There is no doubt that health insurance can be costly. Both health insurance companies and medical providers share some of the blame for that. In general, patients have been caught in the middle: doctors and hospitals charge health insurers higher fees for services, which insurers then pass onto the consumer. Reimbursement rates are negotiated periodically, normally without controversy. However, United Healthcare is now playing hardball with a group of New York hospitals.
Continuum Health Partners runs five major hospitals in the New York City area. Their facilities include St. Luke’s-Roosevelt Hospital Center and Beth Israel Medical Center. United Health Care is insisting on a stringent notification standard: specifically, that the health insurance company be notified of a patient’s admission to a hospital within 24 hours. From United Healthcare’s perspective, prices will go down while the quality of care improves. That is because a United case manager would be able to get involved quicker and control costs. For example, they would be able to ensure that the hospital is using approved, effective treatments that will be reimbursed–as opposed to those that may not be covered by the health insurance plan.
Understandably, physicians and other hospital staff are leery of allowing health insurance companies inject employees with little or no actual medical experience into the decision-making process. Hospital groups in other states have also expressed objections to the onerous administrative burden, as well as the lack of accomodation for short-staffed facilities during holidays and weekends. Besides those issues, why is the requirement for timely notification so controversial? You would think that individual health insurance providers, such as United Health Care, already have such requirements. Technically, many of them already do (although some other major insurers, like Blue Cross Blue Shield, do not); the issue is that their noncompliance penalties are rarely enforced, or relatively minor.

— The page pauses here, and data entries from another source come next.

(** C2: every item of the result is made from a record of the book that
    is selected, in the order of the book, and its date is the candidate
    date moved by exactly two days from a Saturday, by exactly one day
    from a Sunday and not at all from another day, written by
    [strftime].  When [today] is a day of the calendar from the year
    1000 on, as the clock of the source gives it, what is written is
    DD.MM.YYYY, ten characters that read back as that date.  With
    today = 10.06.2024 the birthday 15.06.2024, a Saturday, gives
    17.06.2024 and the birthday 12.06.2024, a Wednesday, gives
    12.06.2024. *)
Theorem C2_weekend_moves_to_monday
    (today : date) (book : AddressBook.t) (out : list AddressBook.upcoming) :
  AddressBook.get_upcoming_birthdays today book = Ok out ->
  Forall2 (congratulates today) (filter (selected today) (records book)) out
  /\ (valid_date today -> 1000 <= year today ->
      Forall (fun e => exists cd,
                AddressBook.u_birthday e = dd_mm_yyyy cd
                /\ List.length (AddressBook.u_birthday e) = 10%nat
                /\ strptime (AddressBook.u_birthday e) = Ok cd) out)
  /\ (weekday (Date 2024 6 15) = 5 /\ weekday (Date 2024 6 12) = 2
      /\ AddressBook.get_upcoming_birthdays (Date 2024 6 10) june_book
         = Ok [upcoming_item "ann" "17.06.2024";
               upcoming_item "bob" "12.06.2024"]).
Proof.
  intros H. apply get_upcoming_birthdays_inv in H.
  split; [exact H |]. split; [| repeat split; reflexivity].
  intros Ht Hy.
  induction H as [| r e rs es (b & bd & cd & _ & _ & _ & W & Hv & Ho & _ & Hf) _ IH];
    constructor; [| exact IH].
  pose proof (congratulation_year today bd cd Ht Hv (proj1 W) Ho) as Hc.
  exists cd. rewrite Hf, strftime_dd_mm_yyyy by lia.
  split; [reflexivity |]. split; [reflexivity |].
  apply strptime_reads. now apply reads_dd_mm_yyyy.
Qed.

(** The statement of C2 on 10.06.2024: a Saturday and a Wednesday. *)
Lemma C2_weekend_in_june :
  Forall2 (congratulates (Date 2024 6 10))
    (filter (selected (Date 2024 6 10)) (records june_book))
    [upcoming_item "ann" "17.06.2024"; upcoming_item "bob" "12.06.2024"]
  /\ Forall (fun e => exists cd,
               AddressBook.u_birthday e = dd_mm_yyyy cd
               /\ List.length (AddressBook.u_birthday e) = 10%nat
               /\ strptime (AddressBook.u_birthday e) = Ok cd)
       [upcoming_item "ann" "17.06.2024"; upcoming_item "bob" "12.06.2024"].
Proof.
  destruct (C2_weekend_moves_to_monday (Date 2024 6 10) june_book _ eq_refl)
    as (H1 & H2 & _).
  split; [exact H1 |].
  apply H2; [now apply date_ok_valid | cbn [year]; lia].
Defined.

Lemma leap_day_not_in_common_year (y : Z) :
  is_leap y = false -> exists e, date_new y 2 29 = Raise e.
Proof.
  intros L. unfold date_new, days_in_month. rewrite L.
  destruct ((y <? MINYEAR) || (y >? MAXYEAR)); [eauto |].
  eval_index. eval_bool. eauto.
Qed.

Lemma leap_day_step_raises (today : date) (r : Record_.t) (b : Birthday.t)
    (bd : date) (acc : list AddressBook.upcoming) :
  is_leap (year today) = false ->
  Record_.birthday r = Some b -> strptime (Birthday.value b) = Ok bd ->
  month bd = 2 -> day bd = 29 ->
  exists e, AddressBook.upcoming_step today acc r = Raise e.
Proof.
  intros L B P Hm Hd. unfold AddressBook.upcoming_step.
  rewrite B, P. cbn [bind result_monad].
  unfold AddressBook.birthday_this_year, replace_year.
  rewrite Hm, Hd. destruct (leap_day_not_in_common_year _ L) as [e ->].
  cbn [bind result_monad]. eauto.
Qed.

Lemma for_each_raises (today : date) (rs : list Record_.t) (r : Record_.t) :
  In r rs ->
  (forall acc, exists e, AddressBook.upcoming_step today acc r = Raise e) ->
  forall acc, exists e, for_each (AddressBook.upcoming_step today) acc rs = Raise e.
Proof.
  intros Hin Hr. induction rs as [| r0 rs IH]; [contradiction |].
  intros acc. simpl.
  destruct (AddressBook.upcoming_step today acc r0) as [acc' | e] eqn:S;
    cbn [bind result_monad]; [| eauto].
  destruct Hin as [-> | Hin].
  - destruct (Hr acc) as [e E]. congruence.
  - now apply IH.
Qed.

(** C3 fails on the code: when the year of [today] has no 29th of
    February and some record of the book has its birthday on that day,
    the query raises and returns nothing, whatever else the book holds. *)
Theorem C3_leap_day_in_common_year_raises
    (today : date) (book : AddressBook.t) (r : Record_.t) (b : Birthday.t)
    (bd : date) :
  is_leap (year today) = false ->
  In r (records book) -> Record_.birthday r = Some b ->
  strptime (Birthday.value b) = Ok bd -> month bd = 2 -> day bd = 29 ->
  exists e, AddressBook.get_upcoming_birthdays today book = Raise e.
Proof.
  intros L Hin B P Hm Hd. unfold AddressBook.get_upcoming_birthdays.
  apply (for_each_raises today _ r Hin).
  intros acc. now apply (leap_day_step_raises today r b bd).
Qed.

(** The failing input of C3: 25.02.2023 and a birthday on 29.02.2000. *)
Lemma C3_leap_day_in_2023 :
  is_leap 2023 = false
  /\ exists e,
       AddressBook.get_upcoming_birthdays (Date 2023 2 25) leap_day_book
       = Raise e.
Proof.
  split; [reflexivity |].
  apply (C3_leap_day_in_common_year_raises (Date 2023 2 25) leap_day_book
           (contact "ann" "29.02.2000") (Birthday.Build (py "29.02.2000"))
           (Date 2000 2 29)); try reflexivity.
  now left.
Defined.

Lemma Forall2_filter_In {A B : Type} (P : A -> B -> Prop) (f : A -> bool)
    (l : list A) (out : list B) :
  Forall2 P (filter f l) out ->
  Forall (fun e => exists r, In r l /\ f r = true /\ P r e) out.
Proof.
  intros H.
  assert (G : forall r, In r (filter f l) -> In r l /\ f r = true)
    by (intros r; apply filter_In).
  induction H as [| r e rs es Hre _ IH]; constructor.
  - exists r. destruct (G r (or_introl eq_refl)). auto.
  - apply IH. intros r' Hr'. apply G. now right.
Qed.

(** C10: the date of an item may lie outside the week ahead.  With today
    = 08.06.2024 and the birthday 15.06.2000 the candidate is Saturday
    15.06.2024, seven days ahead, and the item says 17.06.2024, nine
    days ahead.  In general the date of an item, the date [strftime]
    writes into it, is the candidate date of its record plus the weekend
    shift, so between 0 and 9 days after [today], and 9 only for a
    Saturday seven days ahead; when [today] is a day of the calendar from
    the year 1000 on, [strptime] reads that date back from the item. *)
Theorem C10_congratulation_up_to_nine_days_ahead :
  (AddressBook.get_upcoming_birthdays (Date 2024 6 8) saturday_book
   = Ok [upcoming_item "ann" "17.06.2024"]
   /\ strptime (py "17.06.2024") = Ok (Date 2024 6 17)
   /\ days_between (Date 2024 6 17) (Date 2024 6 8) = 9
   /\ days_until (Date 2024 6 8) (Date 2000 6 15) = 7
   /\ weekday (candidate (Date 2024 6 8) (Date 2000 6 15)) = 5)
  /\ (forall today book out,
        AddressBook.get_upcoming_birthdays today book = Ok out ->
        Forall (fun e => exists r b bd cd,
                  In r (records book)
                  /\ Record_.birthday r = Some b
                  /\ strptime (Birthday.value b) = Ok bd
                  /\ AddressBook.u_name e = record_name r
                  /\ valid_date cd
                  /\ AddressBook.u_birthday e = strftime_dmY cd
                  /\ (valid_date today -> 1000 <= year today ->
                      strptime (AddressBook.u_birthday e) = Ok cd)
                  /\ 0 <= days_until today bd <= 7
                  /\ days_between cd today
                     = days_until today bd + shift (candidate today bd)
                  /\ 0 <= days_between cd today <= 9
                  /\ (days_between cd today = 9 ->
                      days_until today bd = 7
                      /\ weekday (candidate today bd) = 5)) out).
Proof.
  split; [repeat split; reflexivity |].
  intros today book out H. apply get_upcoming_birthdays_inv in H.
  apply Forall2_filter_In in H. revert H. apply Forall_impl.
  intros e (r & Hin & _ & b & bd & cd & B & P & Hn & W & Hv & Ho & _ & Hf).
  exists r, b, bd, cd.
  split; [exact Hin |]. split; [exact B |]. split; [exact P |].
  split; [exact Hn |]. split; [exact Hv |]. split; [exact Hf |]. split.
  { intros Ht Hy. rewrite Hf. apply strptime_reads.
    pose proof (congratulation_year today bd cd Ht Hv (proj1 W) Ho).
    apply reads_strftime; [exact Hv | lia]. }
  split; [exact W |].
  unfold days_between, days_until, days_between in *. rewrite Ho.
  unfold shift in *.
  destruct (weekday (candidate today bd) =? 5) eqn:E5;
    [apply Z.eqb_eq in E5 | destruct (weekday (candidate today bd) =? 6)]; lia.
Qed.

(** * Further properties *)

(** ** Phones of a record *)

Lemma count_occ_phone_app (raw : py_str) (l : list py_str) :
  count_occ str_eq_dec (l ++ [raw]) raw = S (count_occ str_eq_dec l raw).
Proof.
  rewrite count_occ_app. simpl.
  destruct (str_eq_dec raw raw); [lia | congruence].
Qed.

(** X1: [add_phone] takes a valid number also when the record has it
    already: the number is added at the end, once more than before, and
    [find_phone] finds it afterwards without changing the record. *)
Theorem X1_add_phone_keeps_duplicates (raw : py_str) (r : Record_.t) :
  Phone.validate raw = true ->
  exists r',
    Record_.add_phone raw r = (Ok tt, r')
    /\ Record_.name r' = Record_.name r
    /\ Record_.birthday r' = Record_.birthday r
    /\ phone_values r' = phone_values r ++ [raw]
    /\ count_occ str_eq_dec (phone_values r') raw
       = S (count_occ str_eq_dec (phone_values r) raw)
    /\ exists p,
         Record_.find_phone raw r' = (Ok (Some p), r') /\ Phone.value p = raw.
Proof.
  intros V. rewrite add_phone_run, V. eexists. split; [reflexivity |].
  unfold phone_values. cbn [Record_.set_phones Record_.name Record_.birthday
                              Record_.phones].
  rewrite map_app. cbn [map Phone.value].
  split; [reflexivity |]. split; [reflexivity |]. split; [reflexivity |].
  split; [apply count_occ_phone_app |].
  unfold Record_.find_phone. cbn.
  destruct (find (fun p => str_eqb (Phone.value p) raw)
              (Record_.phones r ++ [Phone.Build raw])) as [p |] eqn:F.
  - exists p. split; [reflexivity |].
    apply find_some in F. destruct F as [_ F]. now apply str_eqb_eq.
  - exfalso. pose proof (find_none _ _ F (Phone.Build raw)) as N.
    cbn in N. rewrite str_eqb_refl in N.
    assert (In (Phone.Build raw) (Record_.phones r ++ [Phone.Build raw]))
      by (apply in_or_app; right; now left).
    specialize (N H). discriminate.
Qed.
(** The whole run: it succeeds exactly on non-negative dimensions, and
    entry [d, i] of each array is the recurrence of simulation [i]. *)
Lemma run_entries rng0 :
  (0 <= years)%Z -> (0 <= num_simulations)%Z ->
  let nd := Z.to_nat (num_days years) in
  let c := Z.to_nat num_simulations in
  exists paths divs,
    run_monte_carlo_simulation pow normal initial_value drift volatility
      dividend_yield years monthly_contribution num_simulations
      reinvest_dividends rng0 = Ok (paths, divs) /\
    shape (nd + 1) c paths /\ shape (nd + 1) c divs /\
    forall d i, (d <= nd)%nat -> (i < c)%nat ->
      get_item paths d i = Some (walk' (rng0 + i * nd) d).1 /\
      get_item divs d i = Some (walk' (rng0 + i * nd) d).2.
Proof.
  intros Hy Hs nd c.
  unfold run_monte_carlo_simulation, run_monte_carlo_simulation_state.
  assert (Hnd : (0 <= num_days years)%Z) by (unfold num_days; lia).
  rewrite np_zeros_nonneg by lia. simpl.
  replace (Z.to_nat (num_days years + 1)) with (S nd) by (unfold nd; lia).
  fold c. simpl. rewrite length_replicate.
  set (s0 := LoopState _ _ _ _ _).
  assert (Hp0 : shape (nd + 1) c (all_paths s0)).
  { simpl. split; [simpl; rewrite length_replicate; lia|].
    intros [|d] row; simpl; [intros [= <-]; apply length_replicate|].
    intros [-> _]%lookup_replicate. apply length_replicate. }
  assert (Hd0 : shape (nd + 1) c (accumulated_dividends s0)).
  { simpl. replace (nd + 1)%nat with (S nd) by lia.
    apply (shape_replicate (S nd)). }
  destruct (sim_loop c c s0 Hp0 Hd0) as (s & Hrun & H); [lia|].
  fold sim_body'. rewrite Hrun. simpl.
  exists (all_paths s), (accumulated_dividends s).
  destruct H as (Hp & Hd & _ & Hin & Hout).
  split_and!; try done.
  intros d i Hdn Hi. destruct d as [|d].
  - destruct (Hout 0%nat i) as [-> ->]; [lia|]. unfold walk'. simpl.
    unfold get_item. simpl. rewrite !lookup_replicate_2 by done. done.
  - apply Hin; [done|lia].
Qed.

End SimulatorProofs.

(** ** Consequences shared by the claims about the simulator *)

Lemma run_raises pow normal initial_value drift volatility dividend_yield
    years monthly_contribution num_simulations reinvest_dividends rng0 :
  (years < 0 \/ num_simulations < 0)%Z ->
  run_monte_carlo_simulation pow normal initial_value drift volatility
    dividend_yield years monthly_contribution num_simulations
    reinvest_dividends rng0 = Raise ValueError.
Proof.
  intros H.
  unfold run_monte_carlo_simulation, run_monte_carlo_simulation_state,
    np_zeros, num_days.
  destruct (_ || _)%Z eqn:E; [reflexivity|].
  apply orb_false_iff in E as [?%Z.ltb_ge ?%Z.ltb_ge]. lia.
Qed.

(** With a zero yield, and a power that is exact at base 1, nothing is
    paid out: the recurrence does not depend on the reinvestment flag. *)
Lemma monthly_rate_zero_yield pow :
  pow 1 (1 / Qc_of_Z 12) = 1 -> monthly_rate pow 0 = 0.
Proof.
  intros H. unfold monthly_rate. rewrite Qcplus_0_r, H. ring.
Qed.

Lemma walk_zero_yield pow normal initial_value drift volatility
    monthly_contribution base d :
  pow 1 (1 / Qc_of_Z 12) = 1 ->
  walk pow normal initial_value drift volatility 0 monthly_contribution
    true base d
  = walk pow normal initial_value drift volatility 0 monthly_contribution
    false base d.
Proof.
  intros H. induction d as [|d IH]; [reflexivity|].
  simpl. rewrite IH. unfold day_update.
  rewrite (monthly_rate_zero_yield pow H).
  destruct (S d mod 21 =? 0)%nat; [|reflexivity].
  f_equal. ring.
Qed.

Lemma month_boundary d :
  (S d / 21 = if (S d mod 21 =? 0) then d / 21 + 1 else d / 21)%nat.
Proof.
  pose proof (Nat.div_mod_eq (S d) 21) as H1.
  pose proof (Nat.div_mod_eq d 21) as H2.
  pose proof (Nat.mod_upper_bound d 21) as H3.
  pose proof (Nat.mod_upper_bound (S d) 21) as H4.
  destruct (S d mod 21 =? 0)%nat eqn:E.
  - apply Nat.eqb_eq in E. lia.
  - apply Nat.eqb_neq in E. lia.
Qed.

(** Zero drift, volatility and yield: the value is the initial one plus
    one contribution per completed 21-day month, and no dividends. *)
Lemma walk_flat pow normal initial_value monthly_contribution reinvest
    base d :
  pow 1 (1 / Qc_of_Z 12) = 1 ->
  walk pow normal initial_value 0 0 0 monthly_contribution reinvest base d
  = (initial_value + Qc_of_Z (Z.of_nat (d / 21)) * monthly_contribution, 0).
Proof.
  intros H. induction d as [|d IH].
  - cbn [walk]. f_equal. change (Z.of_nat (0 / 21)) with 0%Z.
    rewrite Z2Qc_inj_0. ring.
  - cbn [walk]. rewrite IH. unfold day_update.
    rewrite (monthly_rate_zero_yield pow H). cbn [fst snd].
    rewrite (month_boundary d).
    destruct (S d mod 21 =? 0)%nat.
    + rewrite Nat2Z.inj_add, Z2Qc_inj_add.
      change (Z.of_nat 1) with 1%Z. rewrite Z2Qc_inj_1.
      f_equal; destruct reinvest; ring.
    + f_equal; ring.
Qed.

(** * Claims about the path simulator *)

(** C1.  For every simulation index [i] and trading day [d] from 1 to
    [years * 252], the value recorded at [d, i] is the value recorded the
    day before multiplied by [1 + drift + volatility * z], where [z] is the
    draw made for that day, with no clamping; on a day that is a multiple
    of 21 the month's dividend [value * ((1 + dividend_yield) ** (1/12) - 1)]
    is computed on that post-return value and added to the cumulative
    dividends, then [monthly_contribution] is added to the value, and the
    dividend is added to the value only when [reinvest_dividends] is set.
    Both running quantities are recorded at [d, i] every day. *)
Theorem daily_update_rule pow normal initial_value drift volatility
    dividend_yield years monthly_contribution num_simulations
    reinvest_dividends rng0 :
  (0 <= years)%Z -> (0 <= num_simulations)%Z ->
  exists paths divs,
    run_monte_carlo_simulation pow normal initial_value drift volatility
      dividend_yield years monthly_contribution num_simulations
      reinvest_dividends rng0 = Ok (paths, divs) /\
    forall i d,
      (i < Z.to_nat num_simulations)%nat ->
      (1 <= d <= Z.to_nat (years * 252))%nat ->
      exists value_before dividends_before,
        get_item paths (d - 1) i = Some value_before /\
        get_item divs (d - 1) i = Some dividends_before /\
        let z := normal (rng0 + i * Z.to_nat (years * 252) + (d - 1))%nat in
        let value := value_before * (1 + drift + volatility * z) in
        let dividend :=
          value * (pow (1 + dividend_yield) (1 / Qc_of_Z 12) - 1) in
        get_item paths d i =
          Some (if (d mod 21 =? 0)%nat
                then if reinvest_dividends
                     then value + monthly_contribution + dividend
                     else value + monthly_contribution
                else value) /\
        get_item divs d i =
          Some (if (d mod 21 =? 0)%nat
                then dividends_before + dividend
                else dividends_before).
Proof.
  intros Hy Hs.
  destruct (run_entries pow normal initial_value drift volatility
              dividend_yield years monthly_contribution num_simulations
              reinvest_dividends rng0 Hy Hs)
    as (paths & divs & Hrun & _ & _ & Hent).
  exists paths, divs. split; [exact Hrun|].
  intros i d Hi Hd. change (years * 252)%Z with (num_days years) in *.
  destruct d as [|d]; [lia|].
  replace (S d - 1)%nat with d by lia.
  destruct (Hent d i) as [Hv0 Hd0]; [lia|done|].
  destruct (Hent (S d) i) as [Hv1 Hd1]; [lia|done|].
  eexists _, _. split; [exact Hv0|]. split; [exact Hd0|].
  cbv zeta. rewrite Hv1, Hd1. cbn [walk]. unfold day_update, monthly_rate.
  rewrite <-(Qcplus_assoc 1 drift).
  destruct (S d mod 21 =? 0)%nat; split; reflexivity.
Qed.

Lemma daily_update_rule_witness :
  (0 <= 1)%Z /\ (0 <= 2)%Z /\
  exists paths divs,
    run_monte_carlo_simulation linear_pow sample_draws (Qc_of_Z 10000)
      (1 / Qc_of_Z 1000) (1 / Qc_of_Z 100) (Qc_of_Z 6 / Qc_of_Z 100)
      1 (Qc_of_Z 100) 2 true 0 = Ok (paths, divs) /\
    exists value_before,
      get_item paths 20 1 = Some value_before /\
      get_item paths 21 1 =
        Some (value_before
                * (1 + 1 / Qc_of_Z 1000
                   + 1 / Qc_of_Z 100 * sample_draws (0 + 1 * 252 + 20))
              + Qc_of_Z 100
              + value_before
                * (1 + 1 / Qc_of_Z 1000
                   + 1 / Qc_of_Z 100 * sample_draws (0 + 1 * 252 + 20))
                * (linear_pow (1 + Qc_of_Z 6 / Qc_of_Z 100)
                     (1 / Qc_of_Z 12) - 1)).
Proof.
  split; [lia|]. split; [lia|].
  destruct (daily_update_rule linear_pow sample_draws (Qc_of_Z 10000)
              (1 / Qc_of_Z 1000) (1 / Qc_of_Z 100) (Qc_of_Z 6 / Qc_of_Z 100)
              1 (Qc_of_Z 100) 2 true 0)
    as (paths & divs & Hrun & Hrule); [lia|lia|].
  exists paths, divs. split; [exact Hrun|].
  destruct (Hrule 1%nat 21%nat) as (v & dv & Hv & _ & Hnext & _);
    [lia|lia|].
  exists v. split; [exact Hv | exact Hnext].
Defined.

(** A value that turns negative is recorded as it is: from 100, with
    unit volatility and a first shock of -3/2, day 1 holds -50. *)
Lemma negative_value_recorded :
  exists paths divs,
    run_monte_carlo_simulation linear_pow sample_draws (Qc_of_Z 100) 0 1 0
      1 0 1 false 0 = Ok (paths, divs) /\
    get_item paths 1 0 = Some (Qc_of_Z (-50)).
Proof.
  destruct (run_entries linear_pow sample_draws (Qc_of_Z 100) 0 1 0 1 0 1
              false 0) as (paths & divs & Hrun & _ & _ & Hent); [lia|lia|].
  exists paths, divs. split; [exact Hrun|].
  destruct (Hent 1%nat 0%nat) as [-> _]; [vm_compute; lia|vm_compute; lia|].
  f_equal. apply Qc_is_canon. vm_compute. reflexivity.
Qed.

(** C7.  In every run, row 0 of the value array holds [initial_value]
    and row 0 of the dividend array holds 0, in every simulation column. *)
Theorem day_zero_seeded pow normal initial_value drift volatility
    dividend_yield years monthly_contribution num_simulations
    reinvest_dividends rng0 :
  (0 <= years)%Z -> (0 <= num_simulations)%Z ->
  exists paths divs,
    run_monte_carlo_simulation pow normal initial_value drift volatility
      dividend_yield years monthly_contribution num_simulations
      reinvest_dividends rng0 = Ok (paths, divs) /\
    paths !! 0%nat = Some (replicate (Z.to_nat num_simulations) initial_value)
    /\ divs !! 0%nat = Some (replicate (Z.to_nat num_simulations) 0) /\
    forall i, (i < Z.to_nat num_simulations)%nat ->
      get_item paths 0 i = Some initial_value /\
      get_item divs 0 i = Some 0.
Proof.
  intros Hy Hs.
  destruct (run_entries pow normal initial_value drift volatility
              dividend_yield years monthly_contribution num_simulations
              reinvest_dividends rng0 Hy Hs)
    as (paths & divs & Hrun & Hsp & Hsd & Hent).
  exists paths, divs. split; [exact Hrun|].
  assert (Hcells : forall i, (i < Z.to_nat num_simulations)%nat ->
            get_item paths 0 i = Some initial_value /\
            get_item divs 0 i = Some 0).
  { intros i Hi. destruct (Hent 0%nat i) as [Hv Hd]; [lia|done|]. auto. }
  assert (Hrow : forall (m : matrix) v,
            shape (Z.to_nat (num_days years) + 1)
              (Z.to_nat num_simulations) m ->
            (forall i, (i < Z.to_nat num_simulations)%nat ->
               get_item m 0 i = Some v) ->
            m !! 0%nat = Some (replicate (Z.to_nat num_simulations) v)).
  { intros m v [Hlen Hrows] Hm.
    destruct (lookup_lt_is_Some_2 m 0) as [row Hr]; [lia|].
    rewrite Hr. f_equal. apply list_eq. intros i.
    pose proof (Hrows _ _ Hr) as Hlr.
    destruct (decide (i < Z.to_nat num_simulations)%nat) as [Hi|Hi].
    - specialize (Hm i Hi). unfold get_item in Hm. rewrite Hr in Hm.
      simpl in Hm. rewrite Hm. symmetry. by apply lookup_replicate_2.
    - rewrite (proj2 (lookup_ge_None _ _)) by lia.
      symmetry. apply lookup_ge_None. rewrite length_replicate. lia. }
  split_and!.
  - apply Hrow; [done|]. intros i Hi. by apply Hcells.
  - apply Hrow; [done|]. intros i Hi. by apply Hcells.
  - exact Hcells.
Qed.

Lemma day_zero_seeded_witness :
  (0 <= 1)%Z /\ (0 <= 2)%Z /\
  exists paths divs,
    run_monte_carlo_simulation linear_pow sample_draws (Qc_of_Z 10000)
      (1 / Qc_of_Z 1000) (1 / Qc_of_Z 100) (Qc_of_Z 6 / Qc_of_Z 100)
      1 (Qc_of_Z 100) 2 true 0 = Ok (paths, divs) /\
    paths !! 0%nat = Some [Qc_of_Z 10000; Qc_of_Z 10000] /\
    divs !! 0%nat = Some [0; 0].
Proof.
  split; [lia|]. split; [lia|].
  destruct (day_zero_seeded linear_pow sample_draws (Qc_of_Z 10000)
              (1 / Qc_of_Z 1000) (1 / Qc_of_Z 100) (Qc_of_Z 6 / Qc_of_Z 100)
              1 (Qc_of_Z 100) 2 true 0)
    as (paths & divs & Hrun & Hp & Hd & _); [lia|lia|].
  exists paths, divs. split; [exact Hrun|]. split; [exact Hp | exact Hd].
Defined.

On the other hand, United Healthcare’s proposed penalty is significant. If hospitals fail to notify them of an admission in time, they will forfeit 50% of their reimbursment for treatment. That will cost them up to $20,000 for a joint replacement or $25,000 for bypass surgery. Being reimbursed for only half of the care they provide could make treating patients with United Healthcare health insurance unaffordable. As a result, nearly 85,000 United Health Care patients may no longer be able to use their individual health insurance coverage at Continuum hospitals.
Why would United Healthcare make this move, which has the potential to anger customers? It is a matter of cutting costs. Healthcare reform may establish exchange markets to encourage price competition among health insurance companies, making cost reduction imperative for United Health Care and other health insurers. Meanwhile, even scaled-back proposals would forbid insurers from denying individual health insurance policies to people with pre-existing conditions. Doing so is currently one of the most common ways for private insurance companies to keep costs down. Therefore, the strict notification standard is a way to compensate for the potential shutdown of that revenue stream.
For its part, United Healthcare claims that Continuum was becoming too greedy in its demand for increased reimbursement rates. Continuum claims that United has negotiated exceptions to the notification requirement with large hospital groups, instead squeezing the smaller guys for income. While United and major hospital groups have declined to disclose whether or not such immunity exists, it is likely. After all, the small percentage of United Health Care policyholders who use Continuum hospitals is a drop in the bucket compared to their million-plus individual health insurance policyholders in New York.